Kroger reported better-than-expected second-quarter earnings and sales amid surging digital growth.
The country’s largest grocery store retailer’s net income totaled $819 million, or $1.03 per share, for the quarter ended Aug. 15, up from $297 million, or $0.37 per share, last year. Adjusted earnings per share came in at $0.73 cents, easily topping analysts’ estimates of $0.54.
Sales rose to $30.49 billion from $28.17 billion last year, better than the $29.97 billion the Street had expected.
Digital sales more than doubled, up 127%. Identical sales without fuel rose 14.6%, also more than expected.
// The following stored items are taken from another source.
Lemma get_auth_token_reuse_witness :
  get_auth_token loads_token (env_with 1000 (HFail "down") (HFail ""))
    (mk_st (JStr "tok") 1800 [NTokenPost "id:secret"])
  = (Ok (JStr "tok"), mk_st (JStr "tok") 1800 [NTokenPost "id:secret"]).
Proof.
  apply (get_auth_token_reuse loads_token (env_with 0 token_reply_ok (HFail ""))
           (env_with 1000 (HFail "down") (HFail "")) st_init
           (mk_st (JStr "tok") 1800 [NTokenPost "id:secret"]) (JStr "tok")).
  - reflexivity.
  - reflexivity.
  - simpl; lia.
Defined.
(** C8, the claim as it stands.  On a padded slice of 6 x 6 pixels the
    claim has the free coordinate of an endpoint range over 1 .. 4; no
    random source makes the generator draw 4. *)
Lemma endpoint_never_at_dim_minus_two :
  ¬ ∃ (E : Entropy) (p : RngPos) (tl : TearLine) (p1 : RngPos),
      draw_tear_line scipy_lib E (deforming 0) [6; 6] p = Ok (tl, p1) ∧
      ((fixed_x tl = true ∧ (y0 tl = 6 - 2 ∨ y1 tl = 6 - 2)) ∨
       (fixed_x tl = false ∧ (x0 tl = 6 - 2 ∨ x1 tl = 6 - 2))).
Proof.
  intros (E & p & tl & p1 & Hdraw & Hfour).
  destruct (draw_tear_line_shape _ _ _ _ _ _ _ Hdraw)
    as (s0 & s1 & Hs0 & Hs1 & Hn0 & Hn1 & _).
  injection Hs0 as <-. injection Hs1 as <-. simpl in Hn0, Hn1.
  destruct (draw_tear_line_endpoints _ _ _ _ _ _ _ Hdraw) as (_ & _ & Hx & Hy).
  destruct Hfour as [[Hfx Hv]|[Hfx Hv]].
  - destruct (Hx Hfx) as (Hdim & _ & _ & Hy0 & Hy1). rewrite Hn1 in *.
    apply eq_sym, randint_value_iff in Hy0; [|lia].
    apply eq_sym, randint_value_iff in Hy1; [|lia]. lia.
  - destruct (Hy Hfx) as (Hdim & _ & _ & Hx0 & Hx1). rewrite Hn0 in *.
    apply eq_sym, randint_value_iff in Hx0; [|lia].
    apply eq_sym, randint_value_iff in Hx1; [|lia]. lia.
Qed.

(** The assertion on the alpha mask of the second slice of
    [blending_plan], caught after the first slice is zeroed. *)
Lemma contract_violation_raises_witness :
  ContractViolation resampler blending blending_plan small_batch ""
    [(0%nat, "zero_out")] (<[RAW := small_raw_zeroed]> small_batch) ∧
  process resampler blending blending_plan small_batch (request 2 2 2)
    = (<[RAW := small_raw_zeroed]> small_batch, Some (AssertionError "")).
Proof.
  assert (ContractViolation resampler blending blending_plan small_batch ""
            [(0%nat, "zero_out")] (<[RAW := small_raw_zeroed]> small_batch)) as Hv.
  { eapply (bad_artifact resampler blending blending_plan small_batch small_raw
              (mkVolumeSpec None (Some [1; 1; 1]) (Some false) (Some Float32))
              [(0%nat, "zero_out")] 1%nat [] small_raw_zeroed opaque_source
              (mkVolumeSpec None (Some [1; 1; 1]) (Some false) (Some Float32))
              artifact_request
              {[ RAW := mkVolume VolumeSpec_init Float32 (tab3 1 2 2 (λ _ _ _, 7%Q));
                 ALPHA_MASK := mkVolume VolumeSpec_init Float32
                                 (tab3 1 2 2 (λ _ _ _, 2%Q)) ]}
              (mkVolume VolumeSpec_init Float32 (tab3 1 2 2 (λ _ _ _, 2%Q)))
              (mkVolume VolumeSpec_init Float32 (tab3 1 2 2 (λ _ _ _, 7%Q))));
      try run.
    right. right. exists 2%Q. split; [|right; reflexivity].
    vm_compute. left. }
  split; [exact Hv|].
  apply (contract_violation_raises resampler blending blending_plan small_batch
           (request 2 2 2) _ _ _ Hv).
Defined.
Lemma write_at_cons out p b data :
  write_at out p (b :: data) = write_at (write_at out p [b]) (S p) data.
Proof.
  destruct data as [|b' data]; [done|].
  set (A := take p out ++ replicate (p - length out) x00).
  assert (length A = p) as HA
    by (subst A; rewrite length_app, length_take, length_replicate; lia).
  assert (write_at out p [b] = (A ++ [b]) ++ drop (S p) out) as ->.
  { unfold write_at. cbn [is_empty]. subst A. rewrite <- !app_assoc.
    do 4 f_equal. simpl. lia. }
  assert (length (A ++ [b]) = S p) as HAb
    by (rewrite length_app; simpl; lia).
  unfold write_at. cbn [is_empty].
  rewrite take_app_length' by done.
  rewrite length_app, HAb.
  replace (S p - (S p + length (drop (S p) out)))%nat with 0%nat by lia.
  rewrite drop_app_add' by done. rewrite drop_drop.
  subst A. simpl replicate. rewrite <- !app_assoc. simpl.
  do 6 f_equal. lia.
Qed.

Lemma write_at_byte_writes out p data :
  write_at out p data = apply_writes out (byte_writes p data).
Proof.
  revert out p. induction data as [|b data IH]; intros out p; [done|].
  rewrite write_at_cons, IH. done.
Qed.

Lemma apply_writes_app out ws1 ws2 :
  apply_writes out (ws1 ++ ws2) = apply_writes (apply_writes out ws1) ws2.
Proof. apply foldl_app. Qed.




(** ** Copying a part, in either join *)



(** ** The writer on a queue that ends with a [COMPLETED] message *)

Lemma completed_count_nonneg events : 0 <= completed_count events.
Proof.
  induction events as [|[m|] events IH]; simpl; [lia| |done].
  destruct (is_completed m); lia.
Qed.


(** ** The queue of the concurrent join *)






(** ** Both joins as byte writes *)





(** ** Writing the manifest and reading it back *)

Lemma append_assoc (s t u : string) : (s +:+ t) +:+ u = s +:+ t +:+ u.
Proof.
  induction s as [|c s IH]; [done|].
  change (String c ((s +:+ t) +:+ u) = String c (s +:+ t +:+ u)).
  by rewrite IH.
Qed.

Lemma prefix_append p r : String.prefix p (p +:+ r) = true.
Proof.
  induction p as [|c p IH]; [by destruct r|].
  change (String c p +:+ r) with (String c (p +:+ r)). cbn [String.prefix].
  by destruct (ascii_dec c c).
Qed.

Lemma readlines_line l rest :
  no_newline l = true ->
  readlines (l +:+ NL +:+ rest) = (l +:+ NL) :: readlines rest.
Proof.
  induction l as [|c l IH]; [done|]. unfold no_newline. cbn [string_forall].
  intros [[Hlf Hcr]%andb_true_iff Hl]%andb_true_iff.
  apply negb_true_iff in Hlf, Hcr.
  change (String c l +:+ NL +:+ rest) with (String c (l +:+ NL +:+ rest)).
  cbn [readlines]. rewrite Hlf, Hcr, IH by done. done.
Qed.

Lemma rstrip_line s : rstrip (s +:+ NL) = rstrip s.
Proof.
  induction s as [|c s IH]; [done|].
  change (String c s +:+ NL) with (String c (s +:+ NL)).
  cbn [rstrip]. by rewrite IH.
Qed.

Lemma length_lstrip s : (String.length (lstrip s) <= String.length s)%nat.
Proof.
  induction s as [|c s IH]; [done|]. cbn [lstrip].
  destruct (py_isspace c); simpl; lia.
Qed.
“Our top priority is to provide a safe environment for associates and customers and as the pandemic continues, we will continue to rise to meet the challenge,” said Kroger CEO Rodney McMullen. “Customers are at the center of everything we do and, as a result, we are growing market share. Kroger's strong digital business is a key contributor to this growth, as the investments made to expand our digital ecosystem are resonating with customers. Our results continue to show that Kroger is a trusted brand and our customers choose to shop with us because they value the product quality and freshness, convenience, and digital offerings that we provide.”
Kroger has authorized a new $1 billion share buyback program, which replaces a prior authorization. For the full year, Kroger expects identical sales without fuel to exceed 13% growth, with earnings per share expected to be $3.20 to $3.30. The Street estimate is for identical sales growth of 9.7% and earnings per share of $2.92.